*** Block opens ***
(* ===== verification/Format.v ===== *)
(** Times and days in the reader's own zone: [web/src/lib/format.ts].

    What the internationalisation library says of an instant is a parameter:
    the text a formatter makes of it, and the parts of the clock on the wall. *)

From Stdlib Require Import ZArith QArith Qround Lia Lqa Ascii String.
From stdpp Require Import base list strings.
From S2P Require Import Prelude JsString Config JsDate DayText Scale ScaleFacts Week.

Open Scope Z_scope.

Definition MINUTE : Z := 60.
Definition HOUR : Z := 60 * MINUTE.
Definition DAY : Z := 24 * HOUR.
Definition MONTH : Z := 30 * DAY.

(** [t.kit.ago]. *)
Record AgoWords := mkAgoWords {
  ago_now : string;
  ago_minutes : Z → string;
  ago_hours : Z → string;
  ago_days : Z → string;
}.

Definition ago_en : AgoWords :=
  mkAgoWords "just now" (fun count => stringOfInt count +:+ "m ago") (fun count => stringOfInt count +:+ "h ago")
    (fun count => stringOfInt count +:+ "d ago").

(** [Math.round(a / b)] of whole numbers. *)
Definition rounded (a b : Z) : Z := js_round (inject_Z a / inject_Z b).

(** How long ago an instant was; [date] writes one too old to count. *)
Definition relativeIn (words : AgoWords) (date : Z → string) (then_ now : Z) : string :=
  let seconds := rounded (now - then_) 1000 in
  if seconds <? MINUTE then ago_now words
  else
    let minutes := rounded seconds MINUTE in
    if minutes <? 60 then ago_minutes words minutes
    else
      let hours := rounded seconds HOUR in
      if hours <? 24 then ago_hours words hours
      else
        let days := rounded seconds DAY in
        if seconds <? MONTH then ago_days words days
        else date then_.

(** ** The clock on the wall *)

(** The parts of an instant in a zone. *)
Record WallParts := mkWallParts {
  wall_year : Z; wall_month : Z; wall_day : Z; wall_hour : Z; wall_minute : Z; wall_second : Z;
}.

(** [formatToParts] with a zone's clock; [None] is a zone the browser does not
    know, for which its own is read. *)
Class Clocks := {
  parts_in : string → Z → option WallParts;
  browser_parts : Z → WallParts;
}.

(** [Date.UTC] with a time of the day. *)
Definition utc_of (p : WallParts) : Z :=
  date_UTC (wall_year p) (wall_month p - 1) (wall_day p) +
  ((wall_hour p * 60 + wall_minute p) * 60 + wall_second p) * 1000.

Definition wallClock `{!Clocks} (instant : Z) (timezone : string) : Z :=
  utc_of (default (browser_parts instant) (parts_in timezone instant)).

Definition todayIn `{!Clocks} (timezone : string) (now : Z) : string := iso_slice (wallClock now timezone).

(** [Date.parse(`${day}T23:59:59Z`)]. *)
Definition last_second (day : string) : option Z := parse_date (day +:+ "T23:59:59Z").

(** The instant the API keeps, before it is written out. *)
Definition end_of_day `{!Clocks} (wall : Z) (timezone : string) : Z :=
  let guess := wall - (wallClock wall timezone - wall) in
  wall - (wallClock guess timezone - guess).

(** [toISOString().replace(".000Z", "Z")] of an instant that is a whole second. *)
Definition iso_seconds (t : Z) : string :=
  let second := (t mod MS_PER_DAY) / 1000 in
  iso_slice t +:+ "T" +:+ padStart 2 (stringOfInt (second / 3600)) +:+ ":" +:+
  padStart 2 (stringOfInt (second / 60 mod 60)) +:+ ":" +:+ padStart 2 (stringOfInt (second mod 60)) +:+ "Z".

(** [None] throws: the text is no day. *)
Definition endOfDayIn `{!Clocks} (day timezone : string) : option string :=
  wall ← last_second day; Some (iso_seconds (end_of_day wall timezone)).

(** ** How long ago, in words that fit *)

Lemma rounded_near a b : 0 < b → 2 * b * rounded a b - b <= 2 * a < 2 * b * rounded a b + b.
Proof.
  intros Hb. unfold rounded, js_round.
  assert (inject_Z a / inject_Z b + (1 # 2) == inject_Z (2 * a + b) / inject_Z (2 * b))%Q as ->.
  { rewrite inject_Z_plus, !inject_Z_mult. field. intros E. unfold Qeq in E. simpl in E. lia. }
  destruct b as [|b|b]; try lia.
  change (Qfloor (inject_Z (2 * a + Z.pos b) / inject_Z (2 * Z.pos b))) with ((2 * a + Z.pos b) * 1 / Z.pos (1 * (2 * b))).
  rewrite Z.mul_1_r. change (Z.pos (1 * (2 * b))) with (2 * Z.pos b). set (c := Z.pos b) in *.
  pose proof (Z.div_mod (2 * a + c) (2 * c) ltac:(lia)). pose proof (Z.mod_pos_bound (2 * a + c) (2 * c) ltac:(lia)). nia.
Qed.

(** What is said of how long ago something was, as the unit and the count. *)
Inductive Ago := said_now | said_minutes (n : Z) | said_hours (n : Z) | said_days (n : Z) | said_date.

Definition told (words : AgoWords) (date : Z → string) (then_ : Z) (a : Ago) : string :=
  match a with
  | said_now => ago_now words
  | said_minutes n => ago_minutes words n
  | said_hours n => ago_hours words n
  | said_days n => ago_days words n
  | said_date => date then_
  end.

(** A time is told in the largest unit there is at least one of, no count
    overflows into the unit above it, and what is told is within half a unit,
    and half a second, of how long it was. *)
Lemma relative_fits words date then_ now :
  let ms := now - then_ in
  ∃ a, relativeIn words date then_ now = told words date then_ a ∧
    match a with
    | said_now => 2 * ms < 119000
    | said_minutes n => 1 <= n <= 59 ∧ Z.abs (2 * ms - 2 * 60000 * n) <= 61000
    | said_hours n => 1 <= n <= 23 ∧ Z.abs (2 * ms - 2 * 3600000 * n) <= 3601000
    | said_days n => 1 <= n <= 30 ∧ Z.abs (2 * ms - 2 * 86400000 * n) <= 86401000
    | said_date => 2 * 2592000000 <= 2 * ms + 1000
    end.
Proof.
  cbv zeta. unfold relativeIn. cbv zeta.
  pose proof (rounded_near (now - then_) 1000 ltac:(lia)) as Hs. set (seconds := rounded (now - then_) 1000) in *.
  unfold MONTH, DAY, HOUR, MINUTE.
  pose proof (rounded_near seconds 60 ltac:(lia)). pose proof (rounded_near seconds (60 * 60) ltac:(lia)).
  pose proof (rounded_near seconds (24 * (60 * 60)) ltac:(lia)).
  destruct (Z.ltb_spec seconds 60); [exists said_now; split; [done|lia]|].
  destruct (Z.ltb_spec (rounded seconds 60) 60); [exists (said_minutes (rounded seconds 60)); split; [done|lia]|].
  destruct (Z.ltb_spec (rounded seconds (60 * 60)) 24); [exists (said_hours (rounded seconds (60 * 60))); split; [done|lia]|].
  destruct (Z.ltb_spec seconds (30 * (24 * (60 * 60)))); [exists (said_days (rounded seconds (24 * (60 * 60)))); split; [done|lia]|].
  exists said_date. split; [done|lia].
Qed.

(** ** The end of a day is the end of it on the reader's clock *)

(** Around an instant, a clock is [before] ahead of UTC until some instant, and
    [after] ahead from it on: the zone's clocks change at most once on the days
    in question, by whole seconds and by less than a day. *)
Definition changes_once `{!Clocks} (timezone : string) (around change before after : Z) : Prop :=
  (before mod 1000 = 0 ∧ Z.abs before <= MS_PER_DAY) ∧ (after mod 1000 = 0 ∧ Z.abs after <= MS_PER_DAY) ∧
  ∀ t, Z.abs (t - around) <= MS_PER_DAY → t mod 1000 = 0 →
    wallClock t timezone = t + (if t <? change then before else after).

(** Asked twice, the offset is the evening's: whenever the clock on the wall
    shows the last second of the day at some instant, the instant that is kept
    is one at which it does, whether or not, and whichever way, the clocks
    change around it. *)
Theorem end_of_day_on_the_clock `{!Clocks} wall timezone change before after t :
  changes_once timezone wall change before after →
  t mod 1000 = 0 → Z.abs (t - wall) <= MS_PER_DAY → wallClock t timezone = wall →
  wallClock (end_of_day wall timezone) timezone = wall.
Proof.
  intros ([Hb Hbd] & [Ha Had] & Hc) Ht Htw Hw. set (o := fun x => if x <? change then before else after).
  change (∀ t, Z.abs (t - wall) <= MS_PER_DAY → t mod 1000 = 0 → wallClock t timezone = t + o t) in Hc.
  assert (∀ x, o x mod 1000 = 0 ∧ Z.abs (wall - o x - wall) <= MS_PER_DAY) as Ho.
  { intros x. unfold o. destruct (x <? change); split; (done || lia). }
  assert (∀ x y, x mod 1000 = 0 → (x + o y) mod 1000 = 0 ∧ (x - o y) mod 1000 = 0) as Hsum.
  { intros x y Hx. destruct (Ho y) as [Hoy _]. generalize dependent (o y). intros. div_lia. }
  rewrite Hc in Hw by done. assert (wall mod 1000 = 0) as Hwall by (rewrite <- Hw; by apply Hsum).
  unfold end_of_day. rewrite (Hc wall) by (done || (rewrite Z.sub_diag; done)).
  replace (wall - (wall + o wall - wall)) with (wall - o wall) by lia.
  rewrite (Hc (wall - o wall)) by (apply Ho || by apply Hsum).
  replace (wall - (wall - o wall + o (wall - o wall) - (wall - o wall))) with (wall - o (wall - o wall)) by lia.
  rewrite Hc by (apply Ho || by apply Hsum). subst wall. unfold o.
  clear. repeat match goal with
  | |- context [?a <? ?b] => destruct (Z.ltb_spec a b)
  | H : context [?a <? ?b] |- _ => destruct (Z.ltb_spec a b)
  end; lia.
Qed.

(** A zone an hour ahead of UTC that is two hours ahead from 01:00 UTC on 31 March
    2024. *)
#[export] Instance spring_clocks : Clocks := {|
  parts_in _ t :=
    let w := t + (if t <? 1711846800000 then 3600000 else 7200000) in
    let '(y, m, d) := civil_of (day_number w) in
    let s := (w mod MS_PER_DAY) / 1000 in
    Some (mkWallParts y m d (s / 3600) (s / 60 mod 60) (s mod 60));
  browser_parts _ := mkWallParts 1970 1 1 0 0 0;
|}.

Example end_of_spring_day : endOfDayIn "2024-03-31" "Europe/Berlin" = Some "2024-03-31T21:59:59Z"%string.
Proof. vm_compute. reflexivity. Qed.


Lemma spring_wallClock t :
  MODERN <= t → t mod 1000 = 0 →
  wallClock t "Europe/Berlin" = t + (if t <? 1711846800000 then 3600000 else 7200000).
Proof.
  intros Hm Ht. unfold wallClock, parts_in, spring_clocks. cbv beta zeta.
  set (w := t + (if t <? 1711846800000 then 3600000 else 7200000)).
  assert (MODERN <= w ∧ w mod 1000 = 0) as [Hw Hmod].
  { unfold w. destruct (t <? 1711846800000); split; (lia || div_lia). }
  pose proof (midnight w Hw) as Hd. revert Hd. unfold getUTCFullYear, getUTCMonth, getUTCDate.
  destruct (civil_of (day_number w)) as [[y m] d]. cbn [fst snd default id]. intros Hd.
  unfold utc_of, id. cbn [wall_year wall_month wall_day wall_hour wall_minute wall_second]. rewrite Hd.
  clearbody w. clear -Hmod. unfold day_number, MS_PER_DAY in *. div_lia.
Qed.

Lemma end_of_day_on_the_clock_witness :
  wallClock (end_of_day 1711929599000 "Europe/Berlin") "Europe/Berlin" = 1711929599000.
Proof.
  apply (end_of_day_on_the_clock 1711929599000 "Europe/Berlin" 1711846800000 3600000 7200000 1711922399000).
  - split; [split; [reflexivity|discriminate]|]. split; [split; [reflexivity|discriminate]|].
    intros t Hn Ht. apply spring_wallClock; [|done]. unfold MODERN. change (days_of 100 1 1) with (-683003).
    unfold MS_PER_DAY in *. lia.
  - reflexivity.
  - discriminate.
  - rewrite spring_wallClock; [reflexivity|discriminate|reflexivity].
Defined.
*** Block closes ***
▶ **PROBLEM DETAILS**
Using the material above, transcribe exactly the lines from the line with "said_date => date then_" to the line with "n) <= 61000"; both count, and nothing else goes in.

▶ **TASK ANSWER**
  | said_date => date then_
  end.

(** A time is told in the largest unit there is at least one of, no count
    overflows into the unit above it, and what is told is within half a unit,
    and half a second, of how long it was. *)
Lemma relative_fits words date then_ now :
  let ms := now - then_ in
  ∃ a, relativeIn words date then_ now = told words date then_ a ∧
    match a with
    | said_now => 2 * ms < 119000
    | said_minutes n => 1 <= n <= 59 ∧ Z.abs (2 * ms - 2 * 60000 * n) <= 61000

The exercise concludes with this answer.